Start of Data for this task
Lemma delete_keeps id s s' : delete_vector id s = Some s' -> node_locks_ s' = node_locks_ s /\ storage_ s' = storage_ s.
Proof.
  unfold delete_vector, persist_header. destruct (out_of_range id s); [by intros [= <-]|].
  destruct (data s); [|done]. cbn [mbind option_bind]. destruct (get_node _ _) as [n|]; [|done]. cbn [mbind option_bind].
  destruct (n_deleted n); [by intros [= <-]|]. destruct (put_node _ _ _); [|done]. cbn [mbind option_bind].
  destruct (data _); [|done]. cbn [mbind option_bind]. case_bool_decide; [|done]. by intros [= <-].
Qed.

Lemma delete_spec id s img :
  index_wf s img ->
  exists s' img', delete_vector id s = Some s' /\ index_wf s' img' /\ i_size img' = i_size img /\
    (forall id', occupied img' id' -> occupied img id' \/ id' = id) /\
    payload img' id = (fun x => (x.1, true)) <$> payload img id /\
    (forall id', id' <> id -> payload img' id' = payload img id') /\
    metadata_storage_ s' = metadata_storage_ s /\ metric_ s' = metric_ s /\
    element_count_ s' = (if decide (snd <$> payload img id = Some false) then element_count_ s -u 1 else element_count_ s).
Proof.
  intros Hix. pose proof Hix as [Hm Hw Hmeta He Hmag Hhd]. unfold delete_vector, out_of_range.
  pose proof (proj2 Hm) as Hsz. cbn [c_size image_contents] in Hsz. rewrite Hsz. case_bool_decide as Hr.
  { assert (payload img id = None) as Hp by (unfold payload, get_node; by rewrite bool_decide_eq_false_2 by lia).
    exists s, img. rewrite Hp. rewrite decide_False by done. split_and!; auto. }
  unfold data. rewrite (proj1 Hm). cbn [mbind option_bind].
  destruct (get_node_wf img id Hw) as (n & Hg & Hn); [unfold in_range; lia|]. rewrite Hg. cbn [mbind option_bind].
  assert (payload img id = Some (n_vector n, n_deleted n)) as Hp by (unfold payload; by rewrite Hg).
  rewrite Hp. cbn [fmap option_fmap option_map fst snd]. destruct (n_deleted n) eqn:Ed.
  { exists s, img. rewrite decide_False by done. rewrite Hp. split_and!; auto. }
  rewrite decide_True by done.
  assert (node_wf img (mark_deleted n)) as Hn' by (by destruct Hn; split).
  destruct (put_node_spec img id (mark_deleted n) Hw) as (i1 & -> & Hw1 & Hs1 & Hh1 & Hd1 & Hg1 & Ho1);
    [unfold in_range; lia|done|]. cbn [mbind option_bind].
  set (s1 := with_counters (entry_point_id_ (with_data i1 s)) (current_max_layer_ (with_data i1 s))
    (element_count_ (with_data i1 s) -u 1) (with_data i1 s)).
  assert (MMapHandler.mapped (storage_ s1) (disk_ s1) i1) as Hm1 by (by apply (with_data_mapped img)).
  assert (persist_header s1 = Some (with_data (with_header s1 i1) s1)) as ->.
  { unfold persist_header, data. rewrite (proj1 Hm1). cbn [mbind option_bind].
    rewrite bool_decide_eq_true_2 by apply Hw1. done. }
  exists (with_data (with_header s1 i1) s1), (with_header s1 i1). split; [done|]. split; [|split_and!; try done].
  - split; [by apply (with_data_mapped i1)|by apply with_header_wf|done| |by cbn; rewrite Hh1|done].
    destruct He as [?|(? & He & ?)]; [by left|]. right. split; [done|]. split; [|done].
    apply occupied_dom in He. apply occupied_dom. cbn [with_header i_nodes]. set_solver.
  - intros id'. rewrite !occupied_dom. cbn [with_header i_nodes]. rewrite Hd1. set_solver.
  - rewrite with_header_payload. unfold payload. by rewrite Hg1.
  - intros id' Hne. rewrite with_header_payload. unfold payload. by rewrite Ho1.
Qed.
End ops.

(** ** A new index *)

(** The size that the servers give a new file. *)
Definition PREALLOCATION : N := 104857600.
End of Data for this task
■ Exercise details ■
All lines of the material that contain the word "auto" should be listed.

■ Exercise response ■
    exists s, img. rewrite Hp. rewrite decide_False by done. split_and!; auto. }
  { exists s, img. rewrite decide_False by done. rewrite Hp. split_and!; auto. }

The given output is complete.